Lemma stockpicker_label_witness :
  ∃ feed it label,
    @StockPicker.handler Sample.stock_node (Sample.ctx "/data") = Returned feed
    ∧ In it (Feed.item feed)
    ∧ (ch "_" ∉ label)
    ∧ (type_part (name (Sample.file "20240103_small_cap_selected_stocks.csv"))
       = label
       ∨ ∃ rest,
           type_part
             (name (Sample.file "20240103_small_cap_selected_stocks.csv"))
           = label ++ ch "_" :: rest)
    ∧ Item.category it = [label]
    ∧ Item.title it
      = date_of (Sample.file "20240103_small_cap_selected_stocks.csv")
          ++ js " " ++ capitalize_first label ++ js " 选股结果".
Proof.
  apply (@stockpicker_label Sample.stock_node (Sample.ctx "/data")
           (fst <$> Sample.stock_entries)).
  - reflexivity.
  - intros file Hin Hm. each_entry Hin; try discriminate Hm;
      eexists; vm_compute; reflexivity.
  - right. right. left. reflexivity.
  - vm_compute; reflexivity.
Defined.

(** ** White space around the text and line endings *)

Lemma trimStart_app_white w s :
  forallb is_white_space w = true → trimStart (w ++ s) = trimStart s.
Proof.
  induction w as [|c w IH]; [done|]. cbn [forallb app trimStart].
  intros [-> Hw]%andb_prop. auto.
Qed.

Lemma trimStart_nil_white s :
  trimStart s = [] → forallb is_white_space s = true.
Proof.
  induction s as [|c s IH]; [done|]. cbn [trimStart forallb].
  destruct (is_white_space c); [auto|done].
Qed.

Lemma trimStart_app s t :
  trimStart s ≠ [] → trimStart (s ++ t) = trimStart s ++ t.
Proof.
  induction s as [|c s IH]; [done|]. cbn [trimStart app].
  destruct (is_white_space c); [auto|done].
Qed.

Lemma trimStart_head s c t :
  trimStart s = c :: t → is_white_space c = false.
Proof.
  induction s as [|x s IH]; [done|]. cbn [trimStart].
  destruct (is_white_space x) eqn:Hx; [auto|]. by intros [= <- _].
Qed.

Lemma trimStart_idemp s : trimStart (trimStart s) = trimStart s.
Proof.
  destruct (trimStart s) as [|c t] eqn:Hs; [done|].
  cbn [trimStart]. by rewrite (trimStart_head _ _ _ Hs).
Qed.

Lemma trimStart_decomp s :
  ∃ w, s = w ++ trimStart s ∧ forallb is_white_space w = true.
Proof.
  induction s as [|c s (w & Hs & Hw)]; [by exists []|]. cbn [trimStart].
  destruct (is_white_space c) eqn:Hc.
  - exists (c :: w). cbn [app forallb]. rewrite Hc, Hw. by rewrite <- Hs.
  - by exists [].
Qed.

Lemma forallb_rev {A} (p : A → bool) l :
  forallb p (rev l) = forallb p l.
Proof.
  induction l as [|x l IH]; [done|]. cbn [rev].
  rewrite forallb_app, IH. cbn [forallb]. by destruct (p x), (forallb p l).
Qed.

Lemma trimEnd_app_white s w :
  forallb is_white_space w = true → trimEnd (s ++ w) = trimEnd s.
Proof.
  intros Hw. unfold trimEnd.
  by rewrite rev_app_distr, trimStart_app_white by by rewrite forallb_rev.
Qed.

Lemma trimEnd_decomp s :
  ∃ w, s = trimEnd s ++ w ∧ forallb is_white_space w = true.
Proof.
  destruct (trimStart_decomp (rev s)) as (w & Hs & Hw).
  exists (rev w). split; [|by rewrite forallb_rev].
  unfold trimEnd. by rewrite <- rev_app_distr, <- Hs, rev_involutive.
Qed.
(* ===== verification/Prelude.v ===== *)
(** * UnixProgramming: verification development (root file)

    The repository is a collection of Unix programs in C and C++: a web server on a
    thread pool, a CGI server on a process pool, three timer containers, the robust
    I/O package of CS:APP with servers on top of it, chat servers, and many short
    programs that show one system interface each.  This library models them,
    proves what they do, and exhibits where they do not do what they mean to.

    ** How the code is modelled

    C functions become functions on explicit state.  What the language leaves
    undefined, a failed [assert] and a C++ exception are values of the error
    monad [res] below; an array access, a [memcpy] or a dereference is an
    operation of this file that checks its bounds or its pointer.  [int] values
    are integers with their range, and the operations that can leave it are
    [int_op]; objects that are linked or shared live in a heap [gmap loc].  A
    pointer into an array is an offset.  Results of system calls are arguments
    of the definitions: lists of answers, one per call, or functions; what a
    program asks of the kernel is a list of calls.  Where a property depends on
    what the kernel does with the calls (epoll's edge-triggered and one-shot
    registrations, pipes, semaphores, signal masks), the state of the kernel is
    part of the model, as documented.

    A loop whose recursion is not structural takes fuel, or the list of
    answers that drives it.  Every definition that passes fuel on computes it
    from its input, and the theorem about it shows that the fuel is enough: the
    size of the heap for walks along timer lists, the bytes between the two
    indices of the read buffer for the HTTP parser
    ([HttpParse.process_read_terminates]), the bytes to come and the
    interruptions for the read loops, what the socket holds and three more for
    the edge-triggered loops.  [OutOfFuel] for a list of answers that is too
    short only says that the run has not ended yet.

    Concurrency is an interleaving of small steps: a step relation with
    invariants proved by rule induction where the number of threads, requests or
    processes is not bounded ([ThreadPool], [PoolMain], [OneShot], [EchoPrograms]),
    and an exhaustive exploration, proved complete, where the program itself is
    finite ([Explore], with its clients).

    ** The files, the code they model, and what their theorems show

    - [Prelude] (this file): faults, the error monad, arrays, heaps, lemmas and
      tactics.  [CString]: the string functions of the C library on buffers.
    - Timers (socket/timer).  [Dll]: doubly linked lists in a heap, the segment
      predicate.  [TimerQueue]: the class that says what a server may expect of a
      timer container.  [ListTimer] (sigalrm_list_timer.h): every operation of the
      ascending list refines insertion and removal on a sorted list, and the
      list implements [TimerQueue].  [WheelTimer] (time_wheel_timer.h): the wheel
      refines a table of delays; when a timer fires.  [HeapTimer]
      (time_heap_timer.h): what the heap establishes and where it goes wrong.
      [InactiveLink], [IdleServer] (handling_inactive_link.cpp): the event loop,
      proved against the class, and the instance on the list; it faults exactly when
      [accept] fails or gives a descriptor beyond the array.
    - The web server (socket/pool, socket/thread).  [HttpConn] (http_conn.h,
      http_conn.cpp): the state and every function.  [HttpParse]: parsing
      terminates, is memory safe, does not depend on how the request arrives,
      and answers an acceptable request.  [HttpServe]: receiving, building and
      sending the answer; a file is served byte for byte.  [HttpStream]: requests
      that arrive in pieces: a worker's passes over them add up.  [HttpExamples]:
      these theorems on concrete requests.  [Locker] (locker.h), [ThreadPool]
      (threadpool.h): no request is lost or handled twice, the queue drains.
      [PoolMain] (main.cpp): the main thread and the workers never touch an open
      connection at the same time; a worker's [close_conn] is interleaved statement by
      statement.  [WebServer]: the parts together: a client's whole conversation, in any
      interleaving with the other connections.  [PoolThreads]: the threads inside the
      pool, statement by statement, refine [PoolMain], faults included.  These three
      assume two things that the program does not ensure: [accept] does not return a
      descriptor that a worker has closed and whose [close_conn] it has not finished,
      and [m_user_count] loses no update.  [CloseRace]: what happens without the first.
      [HttpDemo] (socket/http): the one-file
      sender and the first draft of the parser, compared with the final one.
    - The CGI server (socket/pool).  [ProcessPool] (processpool.h): the parent's
      and the children's loops, round robin, SIGCHLD, generic in the class that
      handles a connection.  [PoolLife]: the parent's loop from the first child to
      the end of the last.  [CgiConn] (cgi_server.cpp): that class.  [CgiServer]: the
      children's loop with that class refines a table of unfinished lines; a client's
      session over any number of [epoll_wait]s, unless a signal ends the loop.
      [PoolAccept]: connections from the listening socket to a child, from the calls that
      the handlers make, and which of them stay behind.  [PoolShutdown]: the parent against its children after
      SIGTERM.  [PoolStartup]: what each process has open when its loop begins, and
      that it aborts if a call fails, on the kernel of [Kernel].
    - CS:APP (socket/csapp).  [Rio] (rio.c): buffered reading refines reading a list
      of bytes.  [TinyWeb] (tiny_web.c, socket_package.c, cgi_adder.c): a request
      from its bytes to the answer.  [EchoServers] (echoserver.c,
      echoserver_select_event.c) and [EchoPrograms] (echoserver_thread.c,
      echoserver_process.c, echoserver_select.c, echoclient.c).  [RawEcho]
      (socket/echo, apue/rw.c, apue/ipc/test_pipe.c): copying with plain reads.
    - Chat (socket/ipc/shm.c, socket/io_multiplexing).  [ShmChat]: the server with a
      process per client and shared memory, and when an event makes it fault or abort.  [ChatServer]: the server with poll.
      [Splice]: the client, with the zero-copy programs (socket/zero_copy).
    - Event loops (socket/io_multiplexing, socket/signal).  [EpollModes] (io_epoll.c):
      level and edge triggering agree.  [OneShot] (io_epoll2.c): one thread per
      connection at a time, and when a connection is left with none for good.
      [TcpUdp] (io_tcp_udp.c): what comes is sent back, but for what a send does not take.
      [UnifiedEvents] (unified_event_handle.c): signals as events.
      [StressTest] (test/stress_test.c): the load generator's protocol on every
      connection.  [Oob] (rw_flag_oob, io_select.c, sigurg_oob.c): urgent data, what is
      delivered and what is lost while a SIGURG is pending.
    - Small programs.  [MergeSort] (apue/pthread_barrier.c): the result is sorted in
      whatever order the threads run.  [Connect] (connect_retry.h,
      io_nonblock_connect.c, socket_connect_timeout.c, change_user.h).  [Threads],
      [ThreadDemos]: a machine for programs with locks, semaphores and conditions,
      and on it dead_lock.c, fork_thread.c, sem.c, test_sem*.c, pthread_sig.c and
      the class [cond]: all the ways their runs end.  [Signals]: masks, handlers
      and jumps: sigsuspend.c, sigpending.c, sigsetjmp.c, signal.c,
      listen_backlog.c.
      [Kernel] is a language of programs that make system calls,
      with a model of the descriptor table and a predicate transformer; [Startup]
      (shm.c, handling_inactive_link.cpp, io_epoll2.c, io_chatroom_server.c) is what
      four servers do before and after their loops, [Sockets] the short socket programs
      from their arguments to their end, and [Descriptors] daemonize.h,
      CGI/cgi.c and the passing of descriptors (socketpair.c).
      [Sync] (the class cond, pthread_mutex.c, thread_signal.c): the life of a condition
      variable, a lock that times out, signals taken by one thread.
      [WaitStatus] (system.c, wait.c, nice.c), [Processes] (fork.c, vfork.c, atexit.c,
      longjmp.c, pthread_cleanup.c and others), [Files] (mmap.c, lseek_hole.c,
      fcntl.c, stat.c, stdio.c, fmemopen.c, mkstemp.c) and [Ipc] (message queues,
      shared memory, Unix sockets, a FIFO) are the short programs of apue.  [Demos]
      (times.c, nice.c, pthread.c, strftime.c, tmpfile.c, readdir.c, hostinfo.c and
      others) print what a library returns, and [Mains] has the mains of programs
      whose parts are in the files before.

    ** Correspondence

    A record has the fields of the struct or the locals of the function it
    stands for, a constructor the name of the enumerator; a function keeps its
    name.  The body of a loop that is long is a definition of its own, and
    [main] is the set-up, where it is modelled, and the loop.  Examples end most
    files: the hypotheses of each theorem hold on a concrete input.

    ** Not modelled

    Addresses and their conversion, [printf] to a terminal (but for programs whose
    output is the point), the content of the file system beyond what [stat],
    [open] and [mmap] answer, and the time a call takes.  [Rio]'s line reader counts
    with a natural number where rio.c:84 has an [int], so lines of 2^31 bytes and more
    are outside that model.  Of a server's [main],
    the socket set-up before the loop is modelled only where the definitions say
    so. *)

From Stdlib Require Export ZArith Lia Ascii String.
From stdpp Require Export prelude gmap list strings sorting relations.

#[export] Set Default Goal Selector "!".
#[global] Open Scope Z_scope.

(** ** Faults and results

    A C/C++ operation either returns or performs something the language leaves
    undefined (or aborts).  The model makes every such event a value. *)

Inductive fault :=
  | NullDeref      (** a null pointer was dereferenced *)
  | UseAfterFree   (** a pointer to no live object was dereferenced *)
  | OutOfBounds    (** an array was accessed outside its bounds *)
  | NullCall       (** a null function pointer was called *)
  | Uninit         (** an object was read before it was given a value *)
  | AssertFail     (** an [assert] failed *)
  | Thrown         (** [throw std::exception()] *)
  | IntOverflow    (** an [int] operation left the range of [int] *)
  | OutOfFuel.     (** the model's loop bound was exhausted *)

Inductive res (A : Type) :=
  | Ok (a : A)
  | Err (f : fault).
Arguments Ok {A} a.
Arguments Err {A} f.

#[export] Instance fault_eq_dec : EqDecision fault.
Proof. solve_decision. Defined.

#[export] Instance res_eq_dec `{EqDecision A} : EqDecision (res A).
Proof. solve_decision. Defined.

#[export] Instance res_ret : MRet res := fun A x => Ok x.
#[export] Instance res_bind : MBind res := fun A B k m =>
  match m with Ok x => k x | Err f => Err f end.
#[export] Instance res_fmap : FMap res := fun A B f m =>
  match m with Ok x => Ok (f x) | Err e => Err e end.

Definition is_ok {A} (m : res A) : bool :=
  match m with Ok _ => true | Err _ => false end.

(** [from_opt f o]: the value of [o], or the fault [f]. *)
Definition from_opt {A} (f : fault) (o : option A) : res A :=
  match o with Some x => Ok x | None => Err f end.

(** [assert(P)] *)
Definition assert_that (P : Prop) `{Decision P} : res unit :=
  if decide P then Ok tt else Err AssertFail.

(** ** Machine integers: [int] has 32 bits *)

Definition INT_MAX : Z := 2147483647.
Definition INT_MIN : Z := -2147483648.
Definition int_range (z : Z) : Prop := INT_MIN <= z <= INT_MAX.

(** ** Pointers and the object heap *)

Abbreviation loc := positive.
Abbreviation ptr := (option loc).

***

Assignment: Wherever the word "whose" turns up in the material, copy the whole line.

Written response:
    A loop whose recursion is not structural takes fuel, or the list of
      descriptor that a worker has closed and whose [close_conn] it has not finished,
      whose parts are in the files before.
    Addresses and their conversion, [printf] to a terminal (but for programs whose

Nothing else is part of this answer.